Remarques destinées aux rédacteurs :
Les patients qui ont substitué le NeoRecormon à la darbepoétine alfa l'ont fait en respectant le facteur de conversion recommandé par le fabricant : 200 unités de NeoRecordmon pour 1 microgramme de darbepoétine alfa.
Roche et l'anémie :
Dans le domaine des thérapies contre l'anémie, le NeoRecormon(R) (époétine bêta) constitue le traitement principal de Roche pour les patients atteints d'une affection rénale et d'un cancer et comptant plus de 15 années d'expérience. Les patients anémiques souffrants d'affections rénales ou d'un cancer peuvent tirer parti d'un traitement au NeoRecormon(R), car ce médicament leur redonne l'énergie dont ils ont besoin pour mener leurs activités habituelles.
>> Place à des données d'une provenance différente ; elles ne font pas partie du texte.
(* ===== verification/Pantry.v ===== *)
(** * The pantry stock ledger

    [server/larenor_server/pantry_stock]: lots are received, consumed first
    expired first, and a consumption can be undone once.  Every request
    carries an idempotency key and the revision it was made against.  The
    ledger lives in memory behind a lock, so an operation is one step of its
    state; what it assigned before an exception stays assigned. *)

From S2P Require Import Prelude.

Inductive StockUnit := Unit_g | Unit_kg | Unit_ml | Unit_l | Unit_piece.
Inductive MeasureKind := mass_mg | volume_ul | count_milli.
#[export] Instance StockUnit_eq_dec : EqDecision StockUnit.
Proof. solve_decision. Defined.
#[export] Instance MeasureKind_eq_dec : EqDecision MeasureKind.
Proof. solve_decision. Defined.

Record StockAmount := { quantityMillis : Z; unit_ : StockUnit }.

Definition StockAmount_valid (a : StockAmount) : Prop := 1 <= quantityMillis a <= 10000000.
#[export] Instance StockAmount_valid_dec a : Decision (StockAmount_valid a).
Proof. unfold StockAmount_valid. solve_dec. Defined.
#[export] Instance StockAmount_model : Model StockAmount := {| model_valid := StockAmount_valid |}.

Definition normalized (a : StockAmount) : res (MeasureKind * Z) :=
  let '(kind, multiplier) :=
    match unit_ a with
    | Unit_g => (mass_mg, 1)
    | Unit_kg => (mass_mg, 1000)
    | Unit_ml => (volume_ul, 1)
    | Unit_l => (volume_ul, 1000)
    | Unit_piece => (count_milli, 1)
    end in
  let value := quantityMillis a * multiplier in
  _ ← raise_if (value > 10000000000) (ValueError "quantity_out_of_range");
  Ok (kind, value).

(** ** Expiry dates

    [date.fromisoformat] reads more spellings than [YYYY-MM-DD], but the
    validator keeps only a text that [isoformat] prints back, so the accepted
    texts are the canonical ones of an existing date. *)

Record date := { year : Z; month : Z; day : Z }.

Definition digit (c : Ascii.ascii) : option Z :=
  let z := Z.of_N (Ascii.N_of_ascii c) in
  if (48 <=? z) && (z <=? 57) then Some (z - 48) else None.

Definition is_leap (y : Z) : bool :=
  (y mod 4 =? 0) && (negb (y mod 100 =? 0) || (y mod 400 =? 0)).

Definition days_in_month (y m : Z) : Z :=
  if (m =? 2) then (if is_leap y then 29 else 28)
  else if (m =? 4) || (m =? 6) || (m =? 9) || (m =? 11) then 30 else 31.

Definition date_exists (d : date) : Prop :=
  1 <= year d <= 9999 /\ 1 <= month d <= 12 /\ 1 <= day d <= days_in_month (year d) (month d).
#[export] Instance date_exists_dec d : Decision (date_exists d).
Proof. unfold date_exists. apply _. Defined.

Definition canonical_date (s : string) : option date :=
  match s with
  | String y1 (String y2 (String y3 (String y4 (String d1
      (String m1 (String m2 (String d2 (String a1 (String a2 EmptyString))))))))) =>
      y1 ← digit y1; y2 ← digit y2; y3 ← digit y3; y4 ← digit y4;
      m1 ← digit m1; m2 ← digit m2; a1 ← digit a1; a2 ← digit a2;
      let d := {| year := 1000 * y1 + 100 * y2 + 10 * y3 + y4;
                  month := 10 * m1 + m2; day := 10 * a1 + a2 |} in
      if decide (Ascii.N_of_ascii d1 = 45%N /\ Ascii.N_of_ascii d2 = 45%N /\ date_exists d) then Some d else None
  | _ => None
  end.

(** Dates compare by year, then month, then day. *)
Definition date_ordinal (d : date) : Z := 10000 * year d + 100 * month d + day d.

Record StockLot := {
  lot_id : string;
  lot_ingredientKey : ustr;
  lot_amount : StockAmount;
  lot_expiresOn : option string;
}.

Record StockAllocation := { alloc_lotId : string; alloc_quantity : Z }.

Inductive ReceiptKind := KReceive | KConsume | KUndo.
#[export] Instance ReceiptKind_eq_dec : EqDecision ReceiptKind.
Proof. solve_decision. Defined.

Record StockReceipt := {
  rcpt_requestId : string;
  rcpt_movementId : string;
  rcpt_revision : Z;
  rcpt_kind : ReceiptKind;
  rcpt_allocations : list StockAllocation;
}.

Record LotBalance := {
  bal_lotId : string;
  bal_ingredientKey : ustr;
  bal_measure : MeasureKind;
  bal_remaining : Z;
  bal_expiresOn : option string;
}.

Record StockSnapshot := { snap_revision : Z; snap_lots : list LotBalance }.

Definition make_allocation (lot : string) (quantity : Z) : res StockAllocation :=
  _ ← raise_if (~ 1 <= quantity <= 10000000000) (ValueError "validation_error");
  Ok {| alloc_lotId := lot; alloc_quantity := quantity |}.

(** ** State *)

Record Lot := {
  value : StockLot;
  measure : MeasureKind;
  remaining : Z;
  sequence : Z;
}.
Par ailleurs, Roche est en train de mettre au point le premier activateur du récepteur continu d'érythropoïèse (RACE) pour une commercialisation à l'échelle mondiale dans le traitement de l'anémie néphrétique ou reliée au cancer. Le CERA est le premier d'une nouvelle classe d'activateurs de récepteurs en continu d'érythropoïétine. Le RACE agit comme récepteur de manière unique, ce qui, sur la base des résultats actuels, promet de corriger rapidement et de manière soutenue et stable l'anémie.
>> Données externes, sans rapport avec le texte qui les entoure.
(** A refresh hands over the session: the new access token is accepted as
    the same user in the same family until it expires, the access token it
    replaces no longer is, and the family's lifetime is not extended. *)
Theorem auth_refresh_rotates e digest d pair d1 :
  auth_inv d -> refresh_commit sha256_hex settings e digest d = (Ok (Some pair), d1) ->
  exists t f x, lookup_ d digest refresh_hash = Some (t, f, x) /\ sp_family_id pair = f_id f /\
    families d1 = families d /\
    (forall e2, clock e2 0 < f_expires_at f -> clock e2 0 < clock e 2 + TICK ->
       exists p, authenticate sha256_hex e2 (sp_access pair) d1 = Ok p /\
                 p_id p = u_id x /\ p_family_id p = f_id f) /\
    (forall e2 a, token_hash sha256_hex a = Ok (t_access_hash t) ->
       authenticate sha256_hex e2 a d1 = Raise (ApiError "invalid_session" 401)).
Proof.
  intros Hi Hop. pose proof (refresh_commit_inv _ _ _ _ _ Hi Hop) as Hi1.
  apply refresh_some in Hop as (t & f & x & Hl & Hdis & Hrev & Hrot & Hexp & _ & Hop).
  exists t, f, x. split; [done|].
  apply lookup_some in Hl as (Ht & Hdig & Hf & Hft & Hx & Hu).
  apply issue_ok in Hop as (_ & Hins & Hd & Hha & _ & Hacc & _ & Hfam & _).
  apply sql_insert_ok in Hins as [Htk _]. cbn in Htk.
  assert (families d1 = families d) as Hfd by (by rewrite Hd).
  assert (users d1 = users d) as Hud by (by rewrite Hd). split; [done|].
  set (tn := new_token e 2 (f_id f) (f_expires_at f)) in *.
  assert (tn ∈ tokens d1) as Htn by (rewrite Htk; set_solver).
  split_and!; [done| |].
  - intros e2 H1 H2. eexists. split.
    + apply (authenticate_total e2 (sp_access pair) d1 tn f x); rewrite ?Hacc, ?Hfd, ?Hud; try done.
      cbn. unfold seconds, TICK in *. split_and!; try done. lia.
    + done.
  - intros e2 a Ha.
    set (t' := set_rotated (clock e 1) t).
    assert (t' ∈ tokens d1) as Ht'.
    { rewrite Htk. apply elem_of_app. left.
      pose proof (sql_update_elem_2 (fun t' => t_id t' = t_id t) (set_rotated (clock e 1)) _ _ Ht) as Hel.
      by rewrite decide_True in Hel. }
    assert (lookup_ d1 (t_access_hash t) access_hash = Some (t', f, x)) as Hl1.
    { apply (lookup_found d1 access_hash t' f x); rewrite ?Hfd, ?Hud; done. }
    unfold authenticate. rewrite Ha. cbn. rewrite Hl1. cbn. by rewrite raise_if_yes by naive_solver.
Qed.

Lemma assert_current_ok now d p v : assert_current now d p = Ok v ->
  exists t f x, t ∈ tokens d /\ f ∈ families d /\ x ∈ users d /\ f_id f = t_family_id t /\
    u_id x = f_user_id f /\ f_id f = p_family_id p /\ f_user_id f = p_id p /\
    t_id t = p_token_id p /\ session_live now (t, f, x) /\ u_role x = p_role p /\
    u_must_change x = p_must_change_password p.
Proof.
  unfold assert_current. intros Hc. apply bind_ok in Hc as ([[t1 f1] x1] & Hj & Hl).
  apply require_some_ok in Hj. apply bind_Some in Hj as (t & Ht & Hj).
  apply bind_Some in Hj as ([[t2 f2] x2] & Hj & Hd). case_decide as Hd'; [|done]. injection Hd as -> -> ->.
  apply sql_one_some in Ht as [Ht Hid]. apply join_session_some in Hj as (f & x & E & ? & ? & ? & ?).
  injection E as -> -> ->. apply raise_if_ok in Hl. cbn in Hd', Hl. exists t, f, x.
  assert (session_live now (t, f, x)) by (apply dec_stable; tauto).
  destruct (decide (u_role x = p_role p)), (decide (u_must_change x = p_must_change_password p));
    intuition.
Qed.

(** After a logout no token of the session family is accepted. *)
Theorem auth_logout_revokes e p d d' e2 a q :
  auth_inv d -> logout e p d = (Ok tt, d') -> authenticate sha256_hex e2 a d' = Ok q ->
  p_family_id q <> p_family_id p.
Proof.
  intros Hi Hop Ha E. unfold logout in Hop. inv_M.
  eapply revoked_rejected in Ha as (g & Hg & Hn & Hgi & _); [|done].
  apply Hn. split; [congruence|].
  match goal with H : assert_current _ _ _ = _ |- _ =>
    apply assert_current_ok in H as (t & f & x & _ & Hf & _ & _ & _ & Hd1 & Hd2 & _) end.
  rewrite <- Hd2. f_equal.
  eapply (nodup_column_inj f_id); [apply (ai_families _ Hi)|done..|congruence].
Qed.

Lemma new_session_live e n x device e2 d :
  clock e2 0 < f_expires_at (made_family e n x device) -> clock e2 0 < clock e (S n) + TICK ->
  u_disabled x = false ->
  session_live (clock e2 0)
    (new_token e (S n) (f_id (made_family e n x device)) (f_expires_at (made_family e n x device)),
     made_family e n x device, d) <-> u_disabled d = false.
Proof.
  intros H1 H2 Hx. cbn in *. unfold seconds, TICK in *.
  split; [by intros (? & _)|]. intros. split_and!; try done. lia.
Qed.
(R) NeoRecormon est une marque de commerce déposée de F. Hoffman-La Roche et est protégée juridiquement. Toutes les marques de commerce utilisées ou mentionnées dans le présent communiqué sont protégées juridiquement. Des renseignements posologiques sontdisponibles sur demande.
Références
1. Poster TH-PO816, Efficacité du NeoRecormon dans le traitement de l'anémie (Enquête GAIN). Utilisation en Europe en 2004 : une analyse intérimaire. P Kes, T Rath, T Weinreich et D Ljutic
2. Poster TH-PO856, Meilleure prise en charge de l'anémie en Europe grâce au NeoRecormon : analyse intérimaire d l'enquête GAIN 2004. D Ljutic, P Kes, T Rath et T Weinreich
3. Poster F-PO948. L'enauête GAIN 2004 : amélioration de la prise en charge de l'anémie en Europe. T Rath, P Kes, T Weinreich and D Ljutic
4. Locatelli F et al. NDT 2004; 19: 121-132
5. Pisoni RL et al. Am J Kidney Dis 2004; 44: 94-111.
6. Lacson E et al. Am J Kidney Dis 2003; 41 (Suppl 1):111-124.
7. Directives mises à jour des meilleures pratiques européennes pour la prise en charge des patients anémiques souffrants d'affections rénales chroniques, Nephrol Dial Transplant (2004) 19 [Suppl 2].
8. G.Choukroun, et al. 6 juin, European Renal Association - European Dialysis and Transplant Association (ERA-EDTA), Istanboul, 2005.